Figure 5.1: Least squares as projection. Let \(n = 3\), and let \(X_1\) and \(X_2\) represent the first and second columns of \(\X\). They span a subspace of \(\R^3\), shown in blue. The response \(\Y\) is another point in \(\R^3\), and the fit \(H\Y\) is the perpendicular projection onto that subspace.

This gives us a useful geometric interpretation of multiple regression, shown in Figure 5.1. The regressors—the columns of \(\X\)—span a subspace of \(\R^n\). The observed \(\Y\) lies some distance from that subspace. We choose the \(\hat \beta\) so that the subspace and \(\Y\) are as close together as possible, in Euclidean distance.

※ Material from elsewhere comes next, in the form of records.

Lemma equal_refl v : tidy v -> equal v v = true.
Proof.
  remember (depth v) as n eqn:Hn. assert (Hle : (depth v <= n)%nat) by lia. clear Hn. revert v Hle.
  induction n as [n IH] using lt_wf_ind. intros v Hle Hv.
  destruct v as [| | | | |l|f]; try (cbn; by apply bool_decide_eq_true_2).
  - apply tidy_arr in Hv. rewrite equal_arrays, Nat.eqb_refl. apply forallb_forall. intros [x y] Hin%list_elem_of_In.
    apply list_elem_of_lookup_1 in Hin as [i Hi]. rewrite lookup_zip_with in Hi. destruct (l !! i) as [z|] eqn:E; [|done]. injection Hi as <- <-.
    apply list_elem_of_lookup_2 in E. rewrite Forall_forall in Hv. eapply IH; [|reflexivity|by apply Hv]. pose proof (depth_elem z l E). lia.
  - apply tidy_obj in Hv as [Hnd Hv]. rewrite equal_objects by (done || (intros ? ? [[=] _])). unfold fieldsEqual. cbn [fieldsOf].
    rewrite Nat.eqb_refl. apply forallb_forall. intros [k x] Hin%list_elem_of_In. rewrite (fieldOf_elem k x) by done.
    rewrite Forall_forall in Hv. eapply IH; [|reflexivity|by apply (Hv _ Hin)]. pose proof (depth_field k x (Obj f) Hin). lia.
Qed.

(** The properties of an object, and those of the data it stands for. *)
Definition fieldsMatch (h : heap) : list (string * val) -> list (string * value) -> Prop :=
  Forall2 (fun kv kf => fst kv = fst kf /\ plain h (snd kv) (snd kf)).

Lemma array_fields h vs ts : Forall2 (plain h) vs ts -> fieldsMatch h (ownProps (CArray vs)) (arrayFields ts).
Proof.
  intros HF. cbn [ownProps]. apply Forall2_app.
  - apply Forall2_same_length_lookup_2; [unfold indexed; rewrite !length_imap; by eapply Forall2_length|].
    intros i kv kf. unfold indexed. rewrite !list_lookup_imap. intros Hv Ht. destruct (vs !! i) as [v|] eqn:Ev; [|done].
    destruct (ts !! i) as [t|] eqn:Et; [|done]. injection Hv as <-. injection Ht as <-. split; [done|]. by eapply (Forall2_lookup_lr _ _ _ i).
  - constructor; [|done]. split; [done|]. cbn [snd]. rewrite (Forall2_length _ _ _ HF). constructor.
Qed.

Lemma plain_ref h l t :
  plain h (VRef l) t ->
  (exists vs ts, t = Arr ts /\ h !! l = Some (CArray vs) /\ Forall2 (plain h) vs ts) \/
  (exists proto props fields, t = Obj fields /\ h !! l = Some (CObject proto props) /\ fieldsMatch h props fields).
Proof. inversion 1; subst; [left; by eexists _, _|right; by eexists _, _, _]. Qed.

Lemma tidy_fields a : tidy a -> Forall (fun kt => tidy (snd kt) /\ (depth (snd kt) < depth a)%nat) (fieldsOf a).
Proof.
  intros Ht. apply Forall_forall. intros [k x] Hx. split; [|by eapply depth_field].
  destruct a as [| | | | |ts|f]; cbn [fieldsOf] in Hx; try (by apply not_elem_of_nil in Hx).
  - apply tidy_arr in Ht. rewrite Forall_forall in Ht. unfold arrayFields in Hx. apply elem_of_app in Hx as [Hx|Hx].
    + apply elem_of_lookup_imap in Hx as (i & y & [= -> ->] & Hy). by apply Ht, (list_elem_of_lookup_2 _ i).
    + by apply list_elem_of_singleton in Hx as [= -> ->].
  - apply tidy_obj in Ht as [_ Ht]. rewrite Forall_forall in Ht. by apply (Ht _ Hx).
Qed.
Lemma guarded_bind {A B} (m : async W A) (k : A -> async W B) : guarded m -> (forall a, guarded (k a)) -> guarded (m ≫= k).
Proof. intros Hm Hk. revert Hm. induction m as [a|e|r IH|f m IH|m IH]; simpl; firstorder. Qed.

Lemma guarded_catch {A} (m : async W A) h : guarded m -> (forall e, guarded (h e)) -> guarded (catch m h).
Proof. intros Hm Hh. revert Hm. induction m as [a|e|r IH|f m IH|m IH]; simpl; firstorder. Qed.

Lemma guarded_await {A} (m : async W A) : guarded m -> guarded (await m).
Proof. induction m as [a|e|r IH|f m IH|m IH]; simpl; firstorder. Qed.

Lemma guarded_modify f : (forall w, R w (f w)) -> guarded (modify f).
Proof. by split. Qed.

Lemma guarded_liftRes {A} (r : res A) : guarded (liftRes r).
Proof. by destruct r. Qed.

(** The result of a settled promise is known. *)
Lemma guarded_tick {A B} (a : A) (k : A -> async W B) : guarded (k a) -> guarded (await (mret a) ≫= k).
Proof. done. Qed.

Context `{!PreOrder R}.

Lemma guarded_segment {A} (m : async W A) w w' m' : guarded m -> segment m w = (w', m') -> R w w' /\ guarded m'.
Proof.
  revert w. induction m as [a|e|k IH|f m IH|m IH]; intros w Hm Hs; cbn in *.
  - by injection Hs as <- <-.
  - by injection Hs as <- <-.
  - by eapply IH.
  - destruct Hm as [Hf Hm]. destruct (IH _ Hm Hs) as [H1 H2]. split; [|done]. by transitivity (f w).
  - by injection Hs as <- <-.
Qed.

Lemma guarded_run {A} (m : async W A) w : guarded m -> R w (fst (run m w)).
Proof.
  revert w. induction m as [a|e|k IH|f m IH|m IH]; intros w Hm; cbn in *; [done|done|by apply IH| |by apply IH].
  destruct Hm as [Hf Hm]. transitivity (f w); [done|by apply IH].
Qed.

(** What turns of such tasks do to the world is of that kind. *)
Lemma guarded_turns {A} (w w' : W) (pool pool' : list (async W A)) :
  Forall guarded pool -> rtc turn (w, pool) (w', pool') -> R w w' /\ Forall guarded pool'.
Proof.
  enough (forall c c', rtc turn c c' -> Forall guarded (snd c) -> R (fst c) (fst c') /\ Forall guarded (snd c'))
    as H by (intros Hp Hr; exact (H _ _ Hr Hp)).
  induction 1 as [c|c1 c2 c3 Hstep Hr IH]; intros Hp; [done|]. destruct Hstep as [w0 pre m post w1 m' Hs]. cbn [fst snd] in *.
  apply Forall_app in Hp as [Hpre [Hm Hpost]%Forall_cons]. destruct (guarded_segment m w0 w1 m' Hm Hs) as [H1 Hm'].
  destruct IH as [H2 Hp']; [by apply Forall_app; split; [|constructor]|]. split; [by transitivity w1|done].
Qed.
End Guarded.

Lemma guarded_lift {W V} (get : W -> V) (put : V -> W -> W) (R : V -> V -> Prop) (S : W -> W -> Prop) {A} (m : async V A) :
  (forall v w, R (get w) v -> S w (put v w)) -> guarded R m -> guarded S (lift get put m).
Proof.
  intros HS. induction m as [a|e|k IH|f m IH|m IH]; cbn; intros Hm; try done.
  - intros w. by apply IH.
  - destruct Hm as [Hf Hm]. split; [|by apply IH]. intros w. by apply HS.
  - by apply IH.
Qed.

(** Opens code along its structure; what is left are the writes and the calls of other
    code. *)
Ltac guarding :=
  repeat match goal with
  | |- guarded _ (mbind _ (await (match ?x with _ => _ end))) => destruct x eqn:?
  | |- guarded _ (mbind _ (await (mret _))) => apply guarded_tick
  | |- guarded _ (mbind _ (await (Raise _))) => exact Logic.I
  | |- guarded _ (mbind _ _) => apply guarded_bind; [|intros ?]
  | |- guarded _ (catch _ _) => apply guarded_catch; [|intros ?]
  | |- guarded _ (await _) => apply guarded_await
  | |- guarded _ ask => intros ?; exact Logic.I
  | |- guarded _ (gets _) => intros ?; exact Logic.I
  | |- guarded _ (liftRes _) => apply guarded_liftRes
  | |- guarded _ (mret _) => exact Logic.I
  | |- guarded _ (Raise _) => exact Logic.I
  | |- guarded _ (if ?b then _ else _) => destruct b
  | |- guarded _ (match ?x with _ => _ end) => destruct x
  | |- guarded _ (modify _) => apply guarded_modify; intros ?
  end.

#[export] Hint Resolve keeps_Ret keeps_Raise keeps_ask keeps_gets keeps_liftRes keeps_await : js.

(** Opens a computation along its structure; what is left are the writes. *)
Ltac keeping :=
  repeat match goal with
  | |- keeps _ (mbind _ _) => apply keeps_bind; [|intros ?]
  | |- keeps _ (catch _ _) => apply keeps_catch; [|intros ?]
  | |- keeps _ (await _) => apply keeps_await
  | |- keeps _ ask => apply keeps_ask
  | |- keeps _ (gets _) => apply keeps_gets
  | |- keeps _ (liftRes _) => apply keeps_liftRes
  | |- keeps _ (Ret _) => apply keeps_Ret
  | |- keeps _ (mret _) => apply keeps_Ret
  | |- keeps _ (Raise _) => apply keeps_Raise
  | |- keeps _ (if ?b then _ else _) => destruct b
  | |- keeps _ (match ?x with _ => _ end) => destruct x
  | |- keeps _ (let '(_, _) := ?x in _) => destruct x
  | |- keeps _ (modify _) => apply keeps_modify
  end.
(* ===== verification/PluginManager.v ===== *)
(** The plugin manager of [packages/core/src/pluginManager.ts]: the registry of
    plugins, their storage, the resolution and checks of their packages, their
    life cycle, their configuration files and the broadcast requests. *)
From S2P Require Import Prelude JsValue JsMap NodePath Async Broadcast.
From stdpp Require Import gmap pretty.
#[local] Open Scope string_scope.

Module PluginManager.
Import Broadcast.

(** ** State *)

Abbreviation object := (list (string * value)) (only parsing).
Abbreviation ref := nat (only parsing).

(** A platform instance: the marks the type guards test, its configuration (an
    object shared with the plugin) and its other properties. *)
Record Platform := mkPlatform {
  brand : bool; accessoryBrand : bool; dynamicBrand : bool;
  instanceOfPlatform : bool; instanceOfAccessory : bool;
  config : option ref;
  pfields : object
}.

(** A [Plugin] object: its plain properties, its platform, its server node and
    its configuration object. *)
Record Plugin := mkPlugin {
  fields : object;
  platform : option ref;
  serverNode : option ref;
  configJson : option ref
}.

(** The content of a file: JSON, text that does not parse, or a file that cannot
    be read. *)
Inductive file := Json (v : value) | Garbled | Denied.

Record World := mkWorld {
  _plugins : jsmap value ref;
  objects : gmap ref Plugin;
  platforms : gmap ref Platform;
  configs : gmap ref object;
  nodeContext : option value;   (* the stored value of key plugins *)
  files : gmap string file;
  emitted : list (string * value);
  posted : list value;          (* what was handed to server.request and server.respond *)
  logLevel : value
}.

(** ** Access to the state *)

Definition plugin (w : World) (r : ref) : Plugin := default (mkPlugin [] None None None) (objects w !! r).
Definition platformOf (w : World) (r : ref) : Platform :=
  default (mkPlatform false false false false false None []) (platforms w !! r).
Definition configOf (w : World) (r : ref) : object := default [] (configs w !! r).

Definition setPlugins (m : jsmap value ref) (w : World) : World :=
  mkWorld m (objects w) (platforms w) (configs w) (nodeContext w) (files w) (emitted w) (posted w) (logLevel w).
Definition setObject (r : ref) (p : Plugin) (w : World) : World :=
  mkWorld (_plugins w) (<[r := p]> (objects w)) (platforms w) (configs w) (nodeContext w) (files w) (emitted w)
    (posted w) (logLevel w).
Definition setPlatform (r : ref) (p : Platform) (w : World) : World :=
  mkWorld (_plugins w) (objects w) (<[r := p]> (platforms w)) (configs w) (nodeContext w) (files w) (emitted w)
    (posted w) (logLevel w).
Definition setConfig (r : ref) (c : object) (w : World) : World :=
  mkWorld (_plugins w) (objects w) (platforms w) (<[r := c]> (configs w)) (nodeContext w) (files w) (emitted w)
    (posted w) (logLevel w).
Definition setStorage (v : value) (w : World) : World :=
  mkWorld (_plugins w) (objects w) (platforms w) (configs w) (Some v) (files w) (emitted w) (posted w) (logLevel w).
Definition setFile (f : string) (c : file) (w : World) : World :=
  mkWorld (_plugins w) (objects w) (platforms w) (configs w) (nodeContext w) (<[f := c]> (files w)) (emitted w)
    (posted w) (logLevel w).
Definition addEvent (e : string) (n : value) (w : World) : World :=
  mkWorld (_plugins w) (objects w) (platforms w) (configs w) (nodeContext w) (files w) (emitted w ++ [(e, n)])%list
    (posted w) (logLevel w).
Definition addPost (m : value) (w : World) : World :=
  mkWorld (_plugins w) (objects w) (platforms w) (configs w) (nodeContext w) (files w) (emitted w)
    (posted w ++ [m])%list (logLevel w).
Definition setLogLevel (l : value) (w : World) : World :=
  mkWorld (_plugins w) (objects w) (platforms w) (configs w) (nodeContext w) (files w) (emitted w) (posted w) l.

This does not, however, tell us what \(H\) is. But we can work it out. Because it is the projection onto \(C(\X)\), we know \(\X\T(\Y - H \Y) = 0\), because \(\Y - H \Y\) is a vector orthogonal to the column space. Hence \[\begin{align*} \X\T (\Y - H \Y) &= 0\\ \X\T\Y &= \X\T H \Y\\ \X\T\Y &= \X\T \X \hat \beta \\ \hat \beta &= (\X\T\X)^{-1} \X\T \Y, \end{align*}\] applying Theorem 5.1. And since \(\X \hat \beta = H \Y\), \[ \X \hat \beta = \underbrace{\X (\X\T\X)^{-1} \X\T}_{H} \Y, \] and we have a closed form for \(H\), matching Definition 3.16. Similarly, we can write our estimator as \[ \hat \beta = (\X\T \X)^{-1} \X\T \Y. \]

5.2.2 Estimating the error variance

Let us suppose the model is true and \(\E[\Y \mid \X] = \X \beta\). Let us also define \(e = \Y - \X \beta\), so \(e\) is a vector of errors. By definition, \(\E[e \mid \X] = 0\). We can think of these errors as representing measurement error, noise, or unmeasured factors that are associated with the outcome.

The variance of these errors will be important below, in Theorem 5.3, for calculating the sampling distribution of \(\hat \beta\). Unfortunately we usually have no way to know the variance of the errors a priori, so we must estimate the variance after fitting the model.

Theorem 5.2 (Unbiased estimation of error variance) If \(\E[\Y \mid \X] = \X \beta\), where \(\X\) has rank \(p\), and if \(\var(e) = \sigma^2 I\), then \[ S^2 = \frac{(\Y - \X \hat \beta)\T (\Y - \X \hat \beta)}{n - p} = \frac{\RSS(\hat \beta)}{n - p} \] is an unbiased estimate of \(\sigma^2\).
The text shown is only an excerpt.